Material provided:
Lemma index_tags_loop l : forall acc,
  forallb has_path l = true -> NoDup (map fst (snd acc)) ->
  exists acc',
    ofold index_step l acc = Return acc' /\
    NoDup (map fst (snd acc')) /\
    forall p, lookup String.eqb p (snd acc')
              = extended (lookup String.eqb p (snd acc)) (tags_on p l).
Proof.
  induction l as [| item l IH]; intros acc Hall Hnd.
  - exists acc. split; [reflexivity |]. split; [exact Hnd |].
    intro p. unfold tags_on. simpl. symmetry. apply extended_nil.
  - simpl in Hall. apply andb_true_iff in Hall. destruct Hall as [Hp Hall].
    unfold has_path in Hp. destruct (path item) as [fp |] eqn:Hpath; [| discriminate Hp].
    cbn [ofold]. unfold index_step at 1. unfold item_path. rewrite Hpath. cbn [obind].
    set (acc1 := fold_left
                   (fun tf tag => (push tag fp (fst tf), push fp tag (snd tf)))
                   (item_tags item) acc).
    assert (Hs : snd acc1 = fold_left (fun d tag => push fp tag d) (item_tags item) (snd acc))
      by apply index_step_snd.
    unfold dict in *.
    assert (Hnd1 : NoDup (map fst (snd acc1)))
      by (rewrite Hs; apply NoDup_push_all; exact Hnd).
    destruct (IH acc1 Hall Hnd1) as (acc' & Hrun & Hnd' & Hlook).
    exists acc'. split; [exact Hrun |]. split; [exact Hnd' |].
    intro p. rewrite Hlook, Hs, lookup_push_all.
    unfold tags_on. cbn [filter]. unfold on_path at 2. rewrite Hpath.
    destruct (String.eqb p fp); cbn [flat_map].
    + apply extended_app.
    + reflexivity.
Qed.

Lemma index_tags_run recs :
  forallb has_path recs = true ->
  exists tag_to_files file_to_tags,
    index_tags recs = Return (tag_to_files, file_to_tags) /\
    NoDup (map fst file_to_tags) /\
    forall p, lookup String.eqb p file_to_tags
              = if nonempty (tags_on p recs) then Some (tags_on p recs) else None.
Proof.
  intro Hall.
  destruct (index_tags_loop recs ([], []) Hall) as ([tf ft] & Hrun & Hnd & Hlook).
  { constructor. }
  exists tf, ft. split; [exact Hrun |]. split; [exact Hnd |].
  intro p. rewrite Hlook. reflexivity.
Qed.

Lemma find_tag_correlations_run st d tag_to_files file_to_tags :
  data st = Some d -> index_tags d = Return (tag_to_files, file_to_tags) ->
  find_tag_correlations st
  = (set_correlations
       (mkCorrelations (filter (fun tf => 1 <? List.length (snd tf)) tag_to_files)
                       (count_pairs file_to_tags)) st,
     Return
       (mkCorrelations (filter (fun tf => 1 <? List.length (snd tf)) tag_to_files)
                       (count_pairs file_to_tags))).
Proof.
  intros Hd Hi. unfold find_tag_correlations, bind, self, lift, modify, data_of.
  rewrite Hd. cbn [obind]. rewrite Hi. reflexivity.
Qed.

(** C4, as stated, fails: on one record with the tags a, b, a the map holds
    the pair (a, a), and counts the pair (a, b) twice for the one file. *)
Lemma C4_cooccurrence_counterexample :
  ~ (forall recs : list record,
       Forall (fun r => path r <> None) recs ->
       forall tag_to_files file_to_tags st corr,
         index_tags recs = Return (tag_to_files, file_to_tags) ->
         find_tag_correlations (loaded recs) = (st, Return corr) ->
         forall a b n,
           lookup pair_eqb (a, b) (tag_cooccurrence corr) = Some n ->
           a <> b /\ n = files_holding a b file_to_tags).
Proof.
  intro H.
  assert (Hp : Forall (fun r => path r <> None) repeated_tag)
    by (repeat constructor; discriminate).
  destruct (H repeated_tag Hp _ _ _ _ eq_refl eq_refl "a" "a" 1 eq_refl) as [Hne _].
  apply Hne. reflexivity.
Qed.

(** C4, amended.  On a loaded record set (every record with a path) the tag
    correlation returns.  Its file index has one entry per path that carries
    a tag, holding the tags of the records of that path in order.  The
    co-occurrence map has no key twice, every key [(a, b)] has [a <= b] in
    string order, so that [(a, b)] and [(b, a)] are never both keys for
    different tags, and the count of a key is the number of positions
    [i < j] of a file's tag list whose sorted tags are that key, summed over
    the files; a file with [k] tag entries is counted [k (k - 1) / 2] times
    in all.  When no file's tag list repeats a tag, the two tags of a key
    differ and the count is the number of files that hold both tags. *)
Theorem C4_cooccurrence (recs : list record) :
  Forall (fun r => path r <> None) recs ->
  exists tag_to_files file_to_tags,
    index_tags recs = Return (tag_to_files, file_to_tags) /\
    snd (find_tag_correlations (loaded recs))
    = Return (mkCorrelations
                (filter (fun tf => 1 <? List.length (snd tf)) tag_to_files)
                (count_pairs file_to_tags)) /\
    NoDup (map fst file_to_tags) /\
    (forall p, lookup String.eqb p file_to_tags
               = if nonempty (tags_on p recs) then Some (tags_on p recs) else None) /\
    NoDup (map fst (count_pairs file_to_tags)) /\
    (forall k, lookup pair_eqb k (count_pairs file_to_tags)
               = match occurrences k (all_pairs file_to_tags) with
                 | 0 => None
                 | S n => Some (S n)
                 end) /\
    (forall a b n,
       lookup pair_eqb (a, b) (count_pairs file_to_tags) = Some n ->
       String.leb a b = true /\
       (a <> b -> lookup pair_eqb (b, a) (count_pairs file_to_tags) = None)) /\
    (forall tags, 2 * List.length (tag_pairs tags)
                  = List.length tags * (List.length tags - 1)) /\
    ((forall ft, In ft file_to_tags -> NoDup (snd ft)) ->
     forall a b n,
       lookup pair_eqb (a, b) (count_pairs file_to_tags) = Some n ->
       a <> b /\ n = files_holding a b file_to_tags).
Proof.
  intro Hall. apply Forall_has_path in Hall.
  destruct (index_tags_run recs Hall) as (tf & ftt & Hidx & Hnd & Hlook).
  exists tf, ftt.
  split; [exact Hidx |].
  split.
  { rewrite (find_tag_correlations_run _ recs tf ftt (loaded_data recs) Hidx).
    reflexivity. }
  split; [exact Hnd |]. split; [exact Hlook |].
  split.
  { unfold count_pairs. rewrite count_pairs_fold. apply NoDup_fold_incr. constructor. }
  split; [intro k; apply lookup_count_pairs |].
  split.
  { intros a b n Hn. rewrite lookup_count_pairs in Hn.
    destruct (occurrences (a, b) (all_pairs ftt)) eqn:Ho; [discriminate Hn |].
    assert (Hin : In (a, b) (all_pairs ftt)) by (apply occurrences_In; lia).
    apply all_pairs_ordered in Hin. simpl in Hin.
    split; [exact Hin |].
    intro Hne. rewrite lookup_count_pairs, occurrences_not_In; [reflexivity |].
    intro Hin'. apply all_pairs_ordered in Hin'. simpl in Hin'.
    apply Hne. apply String.leb_antisym; assumption. }
  split; [exact tag_pairs_length |].
  intros Hdistinct a b n Hn.
  rewrite lookup_count_pairs, (occurrences_all_pairs a b ftt Hdistinct) in Hn.
  destruct (String.ltb a b) eqn:Hlt; [| discriminate Hn].
  split.
  - intros ->. rewrite ltb_irrefl in Hlt. discriminate Hlt.
  - destruct (files_holding a b ftt); [discriminate Hn |]. congruence.
Qed.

Work task: Of the entries above, transcribe exactly those lines that fall between the line containing "(a <> b -> lookup" and the line containing "split; [exact Hin |].", together with those two lines.

The completed task:
       (a <> b -> lookup pair_eqb (b, a) (count_pairs file_to_tags) = None)) /\
    (forall tags, 2 * List.length (tag_pairs tags)
                  = List.length tags * (List.length tags - 1)) /\
    ((forall ft, In ft file_to_tags -> NoDup (snd ft)) ->
     forall a b n,
       lookup pair_eqb (a, b) (count_pairs file_to_tags) = Some n ->
       a <> b /\ n = files_holding a b file_to_tags).
Proof.
  intro Hall. apply Forall_has_path in Hall.
  destruct (index_tags_run recs Hall) as (tf & ftt & Hidx & Hnd & Hlook).
  exists tf, ftt.
  split; [exact Hidx |].
  split.
  { rewrite (find_tag_correlations_run _ recs tf ftt (loaded_data recs) Hidx).
    reflexivity. }
  split; [exact Hnd |]. split; [exact Hlook |].
  split.
  { unfold count_pairs. rewrite count_pairs_fold. apply NoDup_fold_incr. constructor. }
  split; [intro k; apply lookup_count_pairs |].
  split.
  { intros a b n Hn. rewrite lookup_count_pairs in Hn.
    destruct (occurrences (a, b) (all_pairs ftt)) eqn:Ho; [discriminate Hn |].
    assert (Hin : In (a, b) (all_pairs ftt)) by (apply occurrences_In; lia).
    apply all_pairs_ordered in Hin. simpl in Hin.
    split; [exact Hin |].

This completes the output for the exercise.